───── Records for processing

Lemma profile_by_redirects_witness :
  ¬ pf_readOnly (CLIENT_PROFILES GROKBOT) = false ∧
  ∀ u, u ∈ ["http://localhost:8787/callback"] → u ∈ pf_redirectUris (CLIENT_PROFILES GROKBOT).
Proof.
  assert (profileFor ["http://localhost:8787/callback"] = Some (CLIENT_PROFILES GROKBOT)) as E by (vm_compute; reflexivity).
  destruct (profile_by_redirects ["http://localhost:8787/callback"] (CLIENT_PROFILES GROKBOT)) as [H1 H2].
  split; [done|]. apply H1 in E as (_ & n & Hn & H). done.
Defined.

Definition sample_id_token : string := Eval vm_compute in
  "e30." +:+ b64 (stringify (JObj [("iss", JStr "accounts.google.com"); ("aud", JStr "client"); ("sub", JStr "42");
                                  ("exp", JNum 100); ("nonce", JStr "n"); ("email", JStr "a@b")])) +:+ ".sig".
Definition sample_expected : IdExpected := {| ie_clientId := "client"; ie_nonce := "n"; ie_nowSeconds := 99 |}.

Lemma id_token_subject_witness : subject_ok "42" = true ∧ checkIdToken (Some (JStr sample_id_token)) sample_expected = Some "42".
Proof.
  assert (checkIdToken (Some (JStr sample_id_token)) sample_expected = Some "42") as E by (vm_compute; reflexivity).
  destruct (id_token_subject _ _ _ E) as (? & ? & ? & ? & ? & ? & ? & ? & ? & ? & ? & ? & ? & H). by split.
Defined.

──────────

Transcribe all of the data, keeping every line identical.

Lemma profile_by_redirects_witness :
  ¬ pf_readOnly (CLIENT_PROFILES GROKBOT) = false ∧
  ∀ u, u ∈ ["http://localhost:8787/callback"] → u ∈ pf_redirectUris (CLIENT_PROFILES GROKBOT).
Proof.
  assert (profileFor ["http://localhost:8787/callback"] = Some (CLIENT_PROFILES GROKBOT)) as E by (vm_compute; reflexivity).
  destruct (profile_by_redirects ["http://localhost:8787/callback"] (CLIENT_PROFILES GROKBOT)) as [H1 H2].
  split; [done|]. apply H1 in E as (_ & n & Hn & H). done.
Defined.

Definition sample_id_token : string := Eval vm_compute in
  "e30." +:+ b64 (stringify (JObj [("iss", JStr "accounts.google.com"); ("aud", JStr "client"); ("sub", JStr "42");
                                  ("exp", JNum 100); ("nonce", JStr "n"); ("email", JStr "a@b")])) +:+ ".sig".
Definition sample_expected : IdExpected := {| ie_clientId := "client"; ie_nonce := "n"; ie_nowSeconds := 99 |}.

Lemma id_token_subject_witness : subject_ok "42" = true ∧ checkIdToken (Some (JStr sample_id_token)) sample_expected = Some "42".
Proof.
  assert (checkIdToken (Some (JStr sample_id_token)) sample_expected = Some "42") as E by (vm_compute; reflexivity).
  destruct (id_token_subject _ _ _ E) as (? & ? & ? & ? & ? & ? & ? & ? & ? & ? & ? & ? & ? & H). by split.
Defined.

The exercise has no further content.